TASK DESCRIPTION => Copy exactly the lines of the records below, and only those lines, beginning with the line that contains "(** ** The world around a cache *)" and ending with the line that contains "Definition sy_rest (w".

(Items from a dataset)
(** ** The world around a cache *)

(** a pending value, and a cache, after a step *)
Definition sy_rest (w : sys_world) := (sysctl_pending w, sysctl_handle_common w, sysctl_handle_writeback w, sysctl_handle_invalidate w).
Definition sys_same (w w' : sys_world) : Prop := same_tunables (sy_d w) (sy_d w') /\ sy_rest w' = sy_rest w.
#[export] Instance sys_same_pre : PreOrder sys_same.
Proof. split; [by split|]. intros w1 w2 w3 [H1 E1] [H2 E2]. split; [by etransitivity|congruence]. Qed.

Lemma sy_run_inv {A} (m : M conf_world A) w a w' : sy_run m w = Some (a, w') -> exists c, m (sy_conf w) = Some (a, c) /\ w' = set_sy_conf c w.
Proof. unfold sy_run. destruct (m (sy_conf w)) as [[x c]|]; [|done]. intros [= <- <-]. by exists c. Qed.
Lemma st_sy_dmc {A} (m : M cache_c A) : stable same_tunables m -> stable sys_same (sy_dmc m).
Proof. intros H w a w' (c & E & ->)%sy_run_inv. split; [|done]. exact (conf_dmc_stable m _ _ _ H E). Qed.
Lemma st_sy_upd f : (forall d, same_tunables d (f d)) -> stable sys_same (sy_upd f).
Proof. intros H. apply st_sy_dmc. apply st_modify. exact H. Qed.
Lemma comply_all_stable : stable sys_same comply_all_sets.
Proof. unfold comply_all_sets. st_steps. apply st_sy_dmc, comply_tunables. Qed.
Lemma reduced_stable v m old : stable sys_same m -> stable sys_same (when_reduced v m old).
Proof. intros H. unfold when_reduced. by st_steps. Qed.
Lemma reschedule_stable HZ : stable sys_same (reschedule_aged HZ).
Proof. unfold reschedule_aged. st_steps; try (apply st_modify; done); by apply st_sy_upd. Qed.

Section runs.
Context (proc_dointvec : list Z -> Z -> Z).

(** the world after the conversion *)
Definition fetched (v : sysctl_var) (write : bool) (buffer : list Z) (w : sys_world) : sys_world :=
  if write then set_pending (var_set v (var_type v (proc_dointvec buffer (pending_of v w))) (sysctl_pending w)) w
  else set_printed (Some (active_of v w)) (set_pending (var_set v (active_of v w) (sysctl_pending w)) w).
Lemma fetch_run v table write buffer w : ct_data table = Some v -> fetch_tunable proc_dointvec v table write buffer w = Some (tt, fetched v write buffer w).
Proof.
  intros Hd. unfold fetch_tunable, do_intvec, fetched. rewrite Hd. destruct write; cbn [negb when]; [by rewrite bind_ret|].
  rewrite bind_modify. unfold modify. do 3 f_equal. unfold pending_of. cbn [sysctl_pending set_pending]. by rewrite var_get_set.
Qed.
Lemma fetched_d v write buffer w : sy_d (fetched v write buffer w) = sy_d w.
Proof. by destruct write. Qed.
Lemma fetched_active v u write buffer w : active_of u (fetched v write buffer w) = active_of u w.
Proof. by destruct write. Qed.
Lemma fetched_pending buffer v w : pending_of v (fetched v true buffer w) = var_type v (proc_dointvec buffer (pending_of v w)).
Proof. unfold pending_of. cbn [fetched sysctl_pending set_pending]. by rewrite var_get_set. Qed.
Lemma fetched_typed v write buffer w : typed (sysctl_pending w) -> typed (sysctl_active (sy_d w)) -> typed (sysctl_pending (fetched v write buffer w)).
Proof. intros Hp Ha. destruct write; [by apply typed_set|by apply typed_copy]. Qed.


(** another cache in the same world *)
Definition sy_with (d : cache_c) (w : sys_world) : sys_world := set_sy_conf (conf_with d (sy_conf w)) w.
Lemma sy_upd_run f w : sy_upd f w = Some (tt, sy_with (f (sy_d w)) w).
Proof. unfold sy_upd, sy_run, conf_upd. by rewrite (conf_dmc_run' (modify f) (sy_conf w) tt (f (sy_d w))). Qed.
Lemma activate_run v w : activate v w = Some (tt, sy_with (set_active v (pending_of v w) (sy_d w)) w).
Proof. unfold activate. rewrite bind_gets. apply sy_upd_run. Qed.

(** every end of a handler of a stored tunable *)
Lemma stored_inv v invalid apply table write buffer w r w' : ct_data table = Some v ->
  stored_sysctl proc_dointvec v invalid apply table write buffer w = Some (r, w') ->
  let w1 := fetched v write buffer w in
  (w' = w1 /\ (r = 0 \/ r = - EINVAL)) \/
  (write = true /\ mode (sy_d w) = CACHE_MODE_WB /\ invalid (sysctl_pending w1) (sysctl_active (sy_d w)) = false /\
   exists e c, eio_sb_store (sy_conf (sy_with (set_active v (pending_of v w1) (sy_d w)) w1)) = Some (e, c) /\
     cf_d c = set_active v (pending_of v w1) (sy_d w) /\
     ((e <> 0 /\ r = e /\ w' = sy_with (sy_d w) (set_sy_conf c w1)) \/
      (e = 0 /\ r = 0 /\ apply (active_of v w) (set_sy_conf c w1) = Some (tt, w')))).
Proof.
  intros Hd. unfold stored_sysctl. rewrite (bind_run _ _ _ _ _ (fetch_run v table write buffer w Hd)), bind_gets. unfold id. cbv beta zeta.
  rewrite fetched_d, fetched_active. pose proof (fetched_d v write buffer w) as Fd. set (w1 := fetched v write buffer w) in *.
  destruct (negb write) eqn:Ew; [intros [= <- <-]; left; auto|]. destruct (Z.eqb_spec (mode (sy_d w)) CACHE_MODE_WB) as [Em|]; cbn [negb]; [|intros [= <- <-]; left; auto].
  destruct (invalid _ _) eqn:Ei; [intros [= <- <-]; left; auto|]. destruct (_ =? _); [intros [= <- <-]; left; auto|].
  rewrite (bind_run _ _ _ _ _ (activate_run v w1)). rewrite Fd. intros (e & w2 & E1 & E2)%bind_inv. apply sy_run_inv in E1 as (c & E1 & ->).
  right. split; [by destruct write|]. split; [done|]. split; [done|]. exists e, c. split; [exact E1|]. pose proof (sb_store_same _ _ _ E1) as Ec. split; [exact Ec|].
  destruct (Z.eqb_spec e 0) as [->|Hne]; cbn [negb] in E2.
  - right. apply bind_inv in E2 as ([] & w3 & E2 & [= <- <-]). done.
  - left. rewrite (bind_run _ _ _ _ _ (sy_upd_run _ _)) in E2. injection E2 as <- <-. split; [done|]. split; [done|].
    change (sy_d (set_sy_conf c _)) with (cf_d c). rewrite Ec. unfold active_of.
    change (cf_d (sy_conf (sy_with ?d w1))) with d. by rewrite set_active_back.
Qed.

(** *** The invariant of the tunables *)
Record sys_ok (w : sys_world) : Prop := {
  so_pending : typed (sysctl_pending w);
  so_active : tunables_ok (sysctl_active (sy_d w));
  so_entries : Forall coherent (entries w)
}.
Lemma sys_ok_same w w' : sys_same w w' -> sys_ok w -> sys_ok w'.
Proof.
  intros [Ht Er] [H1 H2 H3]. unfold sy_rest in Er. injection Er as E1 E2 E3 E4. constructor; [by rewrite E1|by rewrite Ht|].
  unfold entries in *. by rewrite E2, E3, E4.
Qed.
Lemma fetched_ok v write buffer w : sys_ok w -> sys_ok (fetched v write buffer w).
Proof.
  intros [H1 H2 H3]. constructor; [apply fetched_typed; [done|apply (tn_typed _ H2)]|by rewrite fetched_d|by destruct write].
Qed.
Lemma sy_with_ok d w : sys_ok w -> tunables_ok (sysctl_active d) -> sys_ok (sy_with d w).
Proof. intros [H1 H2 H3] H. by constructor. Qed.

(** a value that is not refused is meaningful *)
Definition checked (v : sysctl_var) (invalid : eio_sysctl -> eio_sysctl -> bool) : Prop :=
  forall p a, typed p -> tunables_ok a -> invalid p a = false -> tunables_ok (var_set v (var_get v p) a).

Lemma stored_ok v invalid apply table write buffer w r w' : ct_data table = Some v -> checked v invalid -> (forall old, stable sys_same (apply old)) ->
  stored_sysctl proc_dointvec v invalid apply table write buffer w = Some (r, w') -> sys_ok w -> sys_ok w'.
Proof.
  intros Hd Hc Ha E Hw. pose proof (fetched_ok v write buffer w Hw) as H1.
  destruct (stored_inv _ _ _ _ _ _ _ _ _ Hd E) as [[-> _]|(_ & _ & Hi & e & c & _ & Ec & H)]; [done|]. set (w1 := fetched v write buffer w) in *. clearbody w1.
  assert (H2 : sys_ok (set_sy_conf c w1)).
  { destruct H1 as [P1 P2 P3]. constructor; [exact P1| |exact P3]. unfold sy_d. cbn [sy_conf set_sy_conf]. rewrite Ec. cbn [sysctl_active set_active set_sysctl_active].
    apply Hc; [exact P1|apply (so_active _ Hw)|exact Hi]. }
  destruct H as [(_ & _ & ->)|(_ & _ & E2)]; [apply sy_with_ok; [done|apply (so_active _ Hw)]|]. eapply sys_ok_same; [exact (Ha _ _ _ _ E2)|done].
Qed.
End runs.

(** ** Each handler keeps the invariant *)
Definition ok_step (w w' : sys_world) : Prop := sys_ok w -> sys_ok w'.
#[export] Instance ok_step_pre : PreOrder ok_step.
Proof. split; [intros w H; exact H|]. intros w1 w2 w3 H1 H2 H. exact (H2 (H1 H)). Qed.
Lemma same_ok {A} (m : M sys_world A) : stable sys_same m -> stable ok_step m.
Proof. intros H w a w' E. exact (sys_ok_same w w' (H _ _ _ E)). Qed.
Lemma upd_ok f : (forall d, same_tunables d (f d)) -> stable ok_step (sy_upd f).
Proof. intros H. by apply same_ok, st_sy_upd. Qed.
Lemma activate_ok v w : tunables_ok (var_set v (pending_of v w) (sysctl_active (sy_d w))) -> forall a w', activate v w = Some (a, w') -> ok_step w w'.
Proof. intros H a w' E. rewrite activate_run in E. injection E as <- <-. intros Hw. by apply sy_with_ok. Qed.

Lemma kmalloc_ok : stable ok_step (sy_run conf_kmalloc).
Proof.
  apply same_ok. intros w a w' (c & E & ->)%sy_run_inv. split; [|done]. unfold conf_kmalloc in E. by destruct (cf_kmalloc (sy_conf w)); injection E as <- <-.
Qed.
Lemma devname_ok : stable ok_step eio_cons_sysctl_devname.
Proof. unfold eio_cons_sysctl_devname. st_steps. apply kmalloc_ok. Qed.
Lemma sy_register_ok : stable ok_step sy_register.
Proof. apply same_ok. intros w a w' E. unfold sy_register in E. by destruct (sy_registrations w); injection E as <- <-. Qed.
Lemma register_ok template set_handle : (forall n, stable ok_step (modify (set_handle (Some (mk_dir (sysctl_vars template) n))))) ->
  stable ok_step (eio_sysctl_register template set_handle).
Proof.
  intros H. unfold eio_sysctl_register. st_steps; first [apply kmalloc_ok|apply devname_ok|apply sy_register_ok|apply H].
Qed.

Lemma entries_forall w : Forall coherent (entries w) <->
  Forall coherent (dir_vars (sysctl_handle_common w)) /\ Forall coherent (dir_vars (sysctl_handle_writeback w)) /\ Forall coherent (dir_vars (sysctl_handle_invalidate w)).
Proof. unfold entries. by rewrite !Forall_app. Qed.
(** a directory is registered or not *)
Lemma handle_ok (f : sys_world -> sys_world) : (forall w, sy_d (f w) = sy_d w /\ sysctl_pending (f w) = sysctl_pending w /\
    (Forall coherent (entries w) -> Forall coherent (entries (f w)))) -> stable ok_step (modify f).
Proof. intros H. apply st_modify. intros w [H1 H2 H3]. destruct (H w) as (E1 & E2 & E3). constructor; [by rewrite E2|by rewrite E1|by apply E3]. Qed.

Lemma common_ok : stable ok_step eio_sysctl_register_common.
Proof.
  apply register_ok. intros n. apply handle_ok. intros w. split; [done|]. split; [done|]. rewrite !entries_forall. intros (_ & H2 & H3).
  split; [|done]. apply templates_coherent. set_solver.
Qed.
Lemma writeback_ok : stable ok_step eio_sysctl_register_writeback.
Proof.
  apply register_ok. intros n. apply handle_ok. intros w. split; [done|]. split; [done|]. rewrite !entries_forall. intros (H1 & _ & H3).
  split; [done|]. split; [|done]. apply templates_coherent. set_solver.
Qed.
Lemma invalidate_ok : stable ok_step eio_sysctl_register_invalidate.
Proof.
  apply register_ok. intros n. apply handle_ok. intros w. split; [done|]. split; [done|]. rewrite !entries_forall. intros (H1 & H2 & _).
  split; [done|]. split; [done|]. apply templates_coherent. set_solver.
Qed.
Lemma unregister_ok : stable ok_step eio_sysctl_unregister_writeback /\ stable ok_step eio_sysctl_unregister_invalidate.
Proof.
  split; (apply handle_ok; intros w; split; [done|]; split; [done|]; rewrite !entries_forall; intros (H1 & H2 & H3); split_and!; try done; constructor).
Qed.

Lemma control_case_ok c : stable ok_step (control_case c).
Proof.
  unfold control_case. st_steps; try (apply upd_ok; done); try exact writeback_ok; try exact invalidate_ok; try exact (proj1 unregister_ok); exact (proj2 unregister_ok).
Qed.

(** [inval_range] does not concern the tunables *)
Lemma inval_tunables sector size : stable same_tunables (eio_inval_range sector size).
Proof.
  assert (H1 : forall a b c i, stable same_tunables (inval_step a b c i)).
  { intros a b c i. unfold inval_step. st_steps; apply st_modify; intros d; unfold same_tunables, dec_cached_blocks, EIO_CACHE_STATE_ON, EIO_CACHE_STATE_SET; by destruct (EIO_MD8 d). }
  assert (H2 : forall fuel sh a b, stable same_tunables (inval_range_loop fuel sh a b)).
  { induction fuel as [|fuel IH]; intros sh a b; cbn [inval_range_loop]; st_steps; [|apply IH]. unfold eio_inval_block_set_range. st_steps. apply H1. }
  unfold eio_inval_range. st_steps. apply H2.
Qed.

* * *

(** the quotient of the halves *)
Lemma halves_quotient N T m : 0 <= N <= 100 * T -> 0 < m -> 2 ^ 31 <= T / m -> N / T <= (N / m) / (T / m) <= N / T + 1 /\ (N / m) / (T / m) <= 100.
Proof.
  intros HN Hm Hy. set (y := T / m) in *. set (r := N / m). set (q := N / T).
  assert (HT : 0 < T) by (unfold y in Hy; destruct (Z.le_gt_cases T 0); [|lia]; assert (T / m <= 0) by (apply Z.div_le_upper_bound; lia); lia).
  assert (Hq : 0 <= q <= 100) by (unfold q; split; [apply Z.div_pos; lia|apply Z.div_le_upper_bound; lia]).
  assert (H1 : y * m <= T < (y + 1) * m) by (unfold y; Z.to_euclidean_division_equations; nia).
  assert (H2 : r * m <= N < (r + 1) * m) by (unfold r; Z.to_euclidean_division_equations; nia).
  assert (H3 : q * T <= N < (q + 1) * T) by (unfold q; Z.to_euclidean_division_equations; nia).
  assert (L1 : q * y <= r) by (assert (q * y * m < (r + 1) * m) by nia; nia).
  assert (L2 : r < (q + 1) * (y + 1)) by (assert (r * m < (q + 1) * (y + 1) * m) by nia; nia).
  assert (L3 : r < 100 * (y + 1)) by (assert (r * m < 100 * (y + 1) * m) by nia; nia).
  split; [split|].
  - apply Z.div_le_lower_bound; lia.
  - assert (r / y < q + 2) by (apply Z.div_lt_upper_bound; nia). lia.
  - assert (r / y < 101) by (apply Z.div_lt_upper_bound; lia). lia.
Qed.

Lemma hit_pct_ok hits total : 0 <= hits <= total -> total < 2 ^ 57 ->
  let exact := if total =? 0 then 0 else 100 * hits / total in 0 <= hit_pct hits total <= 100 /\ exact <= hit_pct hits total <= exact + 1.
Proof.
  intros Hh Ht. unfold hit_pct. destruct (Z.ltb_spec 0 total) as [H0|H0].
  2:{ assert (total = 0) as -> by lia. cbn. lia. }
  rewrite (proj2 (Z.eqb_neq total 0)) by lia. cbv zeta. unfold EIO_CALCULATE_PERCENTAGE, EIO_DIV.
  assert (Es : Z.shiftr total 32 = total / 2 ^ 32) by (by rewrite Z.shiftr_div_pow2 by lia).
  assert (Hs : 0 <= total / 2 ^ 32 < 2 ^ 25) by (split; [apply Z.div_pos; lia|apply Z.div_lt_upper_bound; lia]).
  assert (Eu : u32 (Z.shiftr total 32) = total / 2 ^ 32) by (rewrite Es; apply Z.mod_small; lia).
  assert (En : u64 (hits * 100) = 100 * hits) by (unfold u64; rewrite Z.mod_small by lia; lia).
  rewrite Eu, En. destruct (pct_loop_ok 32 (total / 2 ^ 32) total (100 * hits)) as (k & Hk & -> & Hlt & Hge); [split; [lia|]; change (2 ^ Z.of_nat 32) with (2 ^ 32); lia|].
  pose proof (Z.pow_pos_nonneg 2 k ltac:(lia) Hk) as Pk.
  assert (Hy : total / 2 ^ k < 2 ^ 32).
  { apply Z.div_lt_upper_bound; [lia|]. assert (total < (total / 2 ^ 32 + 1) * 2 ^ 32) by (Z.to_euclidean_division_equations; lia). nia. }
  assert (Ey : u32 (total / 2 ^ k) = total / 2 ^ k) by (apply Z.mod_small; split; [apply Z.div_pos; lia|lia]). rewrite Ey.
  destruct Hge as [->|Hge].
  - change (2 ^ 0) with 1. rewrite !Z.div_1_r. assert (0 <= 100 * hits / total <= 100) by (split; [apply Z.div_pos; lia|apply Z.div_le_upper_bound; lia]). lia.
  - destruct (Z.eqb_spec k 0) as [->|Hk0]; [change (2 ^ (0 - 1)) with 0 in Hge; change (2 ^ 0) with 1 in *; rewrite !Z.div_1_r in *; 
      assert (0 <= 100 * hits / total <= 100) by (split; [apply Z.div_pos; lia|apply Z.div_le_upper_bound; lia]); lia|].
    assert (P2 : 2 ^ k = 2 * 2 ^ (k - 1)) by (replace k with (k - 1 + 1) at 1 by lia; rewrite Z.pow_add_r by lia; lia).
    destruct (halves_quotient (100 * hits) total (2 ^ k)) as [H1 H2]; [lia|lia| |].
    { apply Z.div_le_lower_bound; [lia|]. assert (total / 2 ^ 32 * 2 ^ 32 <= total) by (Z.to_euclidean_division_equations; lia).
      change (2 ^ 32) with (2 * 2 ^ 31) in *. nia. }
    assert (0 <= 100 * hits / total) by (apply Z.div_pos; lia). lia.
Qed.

WRITTEN RESPONSE =>
(** ** The world around a cache *)

(** a pending value, and a cache, after a step *)
Definition sy_rest (w : sys_world) := (sysctl_pending w, sysctl_handle_common w, sysctl_handle_writeback w, sysctl_handle_invalidate w).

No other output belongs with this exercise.